The soil-enriched concentrate, which can have a solids content of—for example—around 25% by weight to around 35% by weight, is preferably separately disposed of, for example by burning or by biological degradation, for example in a digestion tower. The concentrate obtained may also be added to the normal process wastewater.

The temperature of the wastewater or rather the soil-laden wastewaters collected in a recycling tank generally does not have to be adjusted to a particular value for the separation process. Instead, the temperature prevailing in the particular wash or rinse cycle may be retained. In order to avoid additional energy consumption, the wastewater or rather the wastewater collected in the recycling tank may be subjected to the separation process at whatever its particular temperature is.

EXAMPLES Example 1

Cleaning Performance of the Membranes

The wastewater from an institutional laundry was passed through a membrane filtration unit (nanofiltration membrane MPT 34, manufacturer: Kyriat Weizmann) with an entry pressure of 17 bar and an exit pressure of 14 bar.

The conductivity and the COD value of the feed water and treated water (permeate) were measured. The results are set out in Table 1.

Table 1 shows that, over the measurement period, the permeate has a distinctly lower oxygen demand than the wastewater delivered to the filtration unit before the treatment (feed). Whereas the conductivity of the wastewater increases, the conductivity of the permeate remains substantially constant. These results show that the permeate is suitable for reuse in other washing processes.

COD Conductivity Membrane
Time [mg O2/l] [mS] performance
[mins.] Feed Permeate Feed Permeate [l/hm2]
 1 2200  0 18 10.5  50
 15 2750  0 20 5   48
 60 3000 100 23 4   44
120 4800 100 30 4.5 38
160 5900 150 38 8   37
220 7100 160   42.5 8.5 34
330 8800 160 47 9   31
450 9400 180 52 9.5 30
600 11800  200 57 10   29

Example 2

Reuse of the Permeate in the Washing Process

Tests were conducted to determine the influence of water treated in accordance with Example 1 on the washing performance of institutional washing machines in removing various standardized soils from cotton cloth and from crease-resistant polyester/cotton blend.
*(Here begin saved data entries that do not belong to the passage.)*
Definition put_entry (dir : FileHandle) (name : str) (fh : option FileHandle)
    (f : FileHandle → str → option FileHandle) : FileHandle → str → option FileHandle :=
  λ d n, if decide (d = dir ∧ n = name) then fh else f d n.

(** A new empty file; its handle is made from where it was created. *)
Definition mem_create (dir : FileHandle) (name : str) (how : CreateHow) : M Mem Error CreateResult :=
  mem_call "CREATE" (λ ch m,
    match mem_dirs m dir name with
    | Some fh => (m, Err (Nfs "CREATE" NfsStatus.Exist))
    | None =>
        let fh := mkFileHandle (FileHandle.data dir ++ name) in
        (mkMem (put_file fh [] (mem_disk m)) (put_file fh [] (mem_cache m))
           (put_entry dir name (Some fh) (mem_dirs m)) (mem_boot m) (mem_plan m),
         Ok (mkCreateResult (Some fh) None no_wcc))
    end).

Definition mem_remove (dir : FileHandle) (name : str) : M Mem Error WccData :=
  mem_call "REMOVE" (λ ch m,
    match mem_dirs m dir name with
    | Some _ =>
        (mkMem (mem_disk m) (mem_cache m) (put_entry dir name None (mem_dirs m)) (mem_boot m) (mem_plan m),
         Ok no_wcc)
    | None => (m, Err (Nfs "REMOVE" NfsStatus.NoEnt))
    end).

Definition mem_rename (d : FileHandle) (n : str) (d' : FileHandle) (n' : str) : M Mem Error RenameResult :=
  mem_call "RENAME" (λ ch m,
    match mem_dirs m d n with
    | Some fh =>
        (mkMem (mem_disk m) (mem_cache m)
           (put_entry d' n' (Some fh) (put_entry d n None (mem_dirs m))) (mem_boot m) (mem_plan m),
         Ok (mkRenameResult no_wcc no_wcc))
    | None => (m, Err (Nfs "RENAME" NfsStatus.NoEnt))
    end).

Definition unsupported {A} (procedure : string) : M Mem Error A :=
  throw (Nfs procedure NfsStatus.NotSupported).

#[export] Instance Mem_nfs3 : Nfs3 Mem := {
  nfs_inv _ := True;
  nfs_getattr _ := unsupported "GETATTR";
  nfs_setattr := mem_setattr;
  nfs_lookup := mem_lookup;
  nfs_access _ _ := unsupported "ACCESS";
  nfs_readlink _ := unsupported "READLINK";
  nfs_read := mem_read;
  nfs_write := mem_write;
  nfs_create := mem_create;
  nfs_mkdir _ _ _ := unsupported "MKDIR";
  nfs_symlink _ _ _ _ := unsupported "SYMLINK";
  nfs_mknod _ _ _ := unsupported "MKNOD";
  nfs_remove := mem_remove;
  nfs_rmdir _ _ := unsupported "RMDIR";
  nfs_rename := mem_rename;
  nfs_link _ _ _ := unsupported "LINK";
  nfs_readdir _ _ _ _ := unsupported "READDIR";
  nfs_readdirplus _ _ _ _ _ := unsupported "READDIRPLUS";
  nfs_fsstat _ := unsupported "FSSTAT";
  nfs_fsinfo _ := unsupported "FSINFO";
  nfs_pathconf _ := unsupported "PATHCONF";
  nfs_commit := mem_commit;
}.

(** ** The contract of [V3Store] *)

Definition no_crash (m : Mem) : Prop := Forall (λ ch, ch_crash ch = false) (mem_plan m).

Lemma mem_next_calm m :
  no_crash m →
  ∃ ch plan, mem_next m = (mkMem (mem_disk m) (mem_cache m) (mem_dirs m) (mem_boot m) plan, ch)
    ∧ Forall (λ ch, ch_crash ch = false) plan.
Proof.
  unfold no_crash, mem_next. destruct m as [d c dirs b [|ch plan]]; cbn; intros Hp.
  - by exists calm, [].
  - inversion_clear Hp as [|?? Hch Hplan]. rewrite Hch. by exists ch, plan.
Qed.

(** Both views of every file exist. *)
Definition mem_paired (m : Mem) : Prop := ∀ fh, is_Some (mem_disk m fh) ↔ is_Some (mem_cache m fh).

Definition mem_fails (e : Error) : Prop :=
  ∃ p s, e = Nfs p s ∧ (s = NfsStatus.ServerFault ∨ s = NfsStatus.Stale).

Lemma put_file_same fh c f : put_file fh c f fh = Some c.
Proof. unfold put_file. by rewrite decide_True. Qed.
Lemma put_file_other fh g c f : g ≠ fh → put_file fh c f g = f g.
Proof. intros H. unfold put_file. by rewrite decide_False. Qed.

Lemma put_file_paired fh c c' (f g : FileHandle → option (list byte)) :
  (∀ x, is_Some (f x) ↔ is_Some (g x)) →
  ∀ x, is_Some (put_file fh c f x) ↔ is_Some (put_file fh c' g x).
Proof. intros H x. unfold put_file. case_decide; [by split; intros _; eexists|apply H]. Qed.

Lemma put_file_paired_l fh c (f g : FileHandle → option (list byte)) :
  (∀ x, is_Some (f x) ↔ is_Some (g x)) → is_Some (g fh) →
  ∀ x, is_Some (put_file fh c f x) ↔ is_Some (g x).
Proof.
  intros H Hg x. unfold put_file. case_decide; [subst|apply H]. split; [done|]. intros _. by eexists.
Qed.

Lemma put_file_paired_r fh c (f g : FileHandle → option (list byte)) :
  (∀ x, is_Some (f x) ↔ is_Some (g x)) → is_Some (f fh) →
  ∀ x, is_Some (f x) ↔ is_Some (put_file fh c g x).
Proof.
  intros H Hg x. unfold put_file. case_decide; [subst|apply H]. split; [by eexists|done].
Qed.

Lemma paired_disk m fh c : mem_paired m → mem_cache m fh = Some c → ∃ d, mem_disk m fh = Some d.
Proof. intros Hp Hc. destruct (Hp fh) as [_ H]. destruct H as [d Hd]; [by eexists|by exists d]. Qed.

Lemma resize_0 c : resize 0 c = [].
Proof.
  unfold resize, zeros. pose proof (zlen_nonneg c). by replace (Z.to_nat (0 - zlen c)) with 0%nat by lia.
Qed.

Lemma ztake_zlen {A} k (l : list A) : 0 ≤ k → ztake (zlen (ztake k l)) l = ztake k l.
Proof.
  intros Hk. rewrite zlen_ztake_min by done. destruct (decide (k ≤ zlen l)).
  - by rewrite Z.min_l.
  - by rewrite !ztake_all by lia.
Qed.

#[export] Program Instance Mem_store : FileStore Mem := {
  store_inv m := no_crash m ∧ mem_paired m;
  contents := mem_cache;
  entries_of := mem_dirs;
  boot_verf := mem_verf;
  store_fails := mem_fails;
}.
Next Obligation.
  intros m fh off count c [Hnc Hp] Hc Ho Hn. cbn [nfs_read Mem_nfs3].
  destruct (mem_next_calm m Hnc) as (ch & plan & Heq & Hplan).
  unfold post, mem_read, mem_call. rewrite Heq. destruct (ch_fail ch); [by eexists _, _; eauto|].
  cbn. rewrite Hc. set (k := Z.min count (mem_quota ch)).
  assert (0 < k ≤ count) as Hk by (unfold k, mem_quota; lia).
  set (data := ztake k (zdrop off c)).
  assert (zlen data = Z.min k (zlen (zdrop off c))) as Hd by (apply zlen_ztake_min; lia).
  assert (zlen (zdrop off c) = Z.max 0 (zlen c - off)) as Hdr
    by (unfold zlen, zdrop; rewrite length_drop; lia).
  split; [done|]. cbn [read_data read_eof]. split; [lia|]. split_and!.
  - symmetry. apply ztake_zlen. lia.
  - intros He. apply Z.eqb_eq. rewrite He, zlen_nil in Hd |- *. lia.
  - intros He. apply Z.eqb_eq in He. lia.
Qed.
Next Obligation.
  intros m fh off stable data c [Hnc Hp] Hc Ho Hd. cbn [nfs_write Mem_nfs3].
  destruct (mem_next_calm m Hnc) as (ch & plan & Heq & Hplan).
  destruct (paired_disk m fh c Hp Hc) as [d Hdisk].
  unfold post, mem_write, mem_call. rewrite Heq. destruct (ch_fail ch); [by eexists _, _; eauto|].
  cbn. rewrite Hc, Hdisk. cbn. split_and!; [done| |done|done|unfold mem_quota; lia|lia|done| |].
  - destruct (StableHow.satisfies _ _); unfold mem_paired; cbn.
    + by apply put_file_paired.
    + apply put_file_paired_r; [done|]. by eexists.
  - apply put_file_same.
  - intros g Hg. by apply put_file_other.
Qed.
Next Obligation.
  intros m fh off count [Hnc Hp]. cbn [nfs_commit Mem_nfs3].
  destruct (mem_next_calm m Hnc) as (ch & plan & Heq & Hplan).
  unfold post, mem_commit, mem_call. rewrite Heq. destruct (ch_fail ch); [by eexists _, _; eauto|].
  cbn. destruct (mem_cache m fh) as [c|] eqn:Hc; [|by eexists _, _; eauto].
  destruct (paired_disk m fh c Hp Hc) as [d Hdisk]. rewrite Hdisk. cbn.
  split; [|done]. split_and!; [done| |done..]. unfold mem_paired; cbn.
  apply put_file_paired_l; [done|]. rewrite Hc. by eexists.
Qed.
Next Obligation.
  intros m fh [Hnc Hp]. cbn [nfs_setattr Mem_nfs3].
  destruct (mem_next_calm m Hnc) as (ch & plan & Heq & Hplan).
  unfold post, mem_setattr, mem_call. rewrite Heq. destruct (ch_fail ch); [by eexists _, _; eauto|].
  cbn. destruct (mem_cache m fh) as [c|] eqn:Hc; [|by eexists _, _; eauto].
  destruct (paired_disk m fh c Hp Hc) as [d Hdisk]. rewrite Hdisk. cbn.
  split_and!; [done| |done|done| |].
  - unfold mem_paired; cbn. by apply put_file_paired.
  - by rewrite put_file_same, resize_0.
  - intros g Hg. by apply put_file_other.
Qed.
Next Obligation.
  intros m dir name fh [Hnc Hp] He. cbn [nfs_lookup Mem_nfs3].
  destruct (mem_next_calm m Hnc) as (ch & plan & Heq & Hplan).
  unfold post, mem_lookup, mem_call. rewrite Heq. destruct (ch_fail ch); [by eexists _, _; eauto|].
  cbn. by rewrite He.
Qed.

(** ** The contract of [V3Durable] *)

(** Restarts never bring an old verifier back. *)
Definition mem_stable_inv (m : Mem) : Prop :=
  mem_paired m ∧ 0 ≤ mem_boot m ∧ mem_boot m + zlen (mem_plan m) ≤ u64_max.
Standard laundry consisting of 4.5 kg overalls, 3.0 kg terry and SAM as used as the test laundry

Silex® perfekt (Henkel KGaA) was used as the detergent in the first wash cycle at 50° C. (dose: 20 g/kg) while Silex® perfekt (15 g/kg) and Ozonit® (bleach booster made by Henkel KGaA, dose: 10 ml/kg) were used in the second wash cycle at 70° C. In both wash cycles, permeate was used as the washing water. The laundry was then rinsed 5 times. In the first rinse cycle, permeate was used in the tests according to the invention. In the comparison test, fresh water was used both in the wash cycle and in the rinses.

The color difference values of the soils was measured with the CIELAB system by determining the LAB value of the laundry both before and after washing.

L represents the lightness of the laundry (L=0=black and L=100=white), A represents the change in color from red to green and B the change in color from green to blue. The measured color difference value is called the delta delta E-value.

The color difference values are shown in Table 2. In Table 2, FW means that the washing process was carried out with fresh water while Recycl. 1 and Recycl. 2 mean that the first and second wash cycles and the first rinse cycle were each carried out with permeate.

The values set out in Table 2 show that the cleaning effect is not impaired by the use of treated water. The color difference values of the soiled laundry which was washed with treated water (permeate) in the first rinse cycle are comparable with the values obtained using fresh water.

Color difference value delta delta E
Cotton polyester/cotton blend
Recycl. Recycl. Recycl. Recycl.
Soil FW 1 2 FW 1 2
Lipstick 48   51   52   60   64   59  
Make-up 31   35   34   37   42   39  
Olive oil/Sudan blue 18   15   15   16   14   15  
Mascara 29.5 30.5 30.5 36   35   35.5
Watch oil/SH paste 30   31   31   31   32   31  
Curry/ketchup 50   51   50.5 48   48.5 47.5
Red currant juice 25   25.5 25.5 22   21   21  
Coffee 22   22.5 23   19   19   19  
Red wine 17   17   17   16   16   16  
Tea 15   16   16   15   15   15  
Blood/milk/soot 17   20.5 23   15   25   26  
Egg/soot 27.5 28   30   22   22   23  
Oat flakes/cocoa 31   31   31   33   32   31  
Milk/cocoa 38   40   40   45   46   45  

Example 3


In addition, a multiple wash program (for washing conditions, see Table 2) was carried out. A WFK control fabric (standard fabric of the Wäscheforschungsanstalt Krefeld) was used in these tests.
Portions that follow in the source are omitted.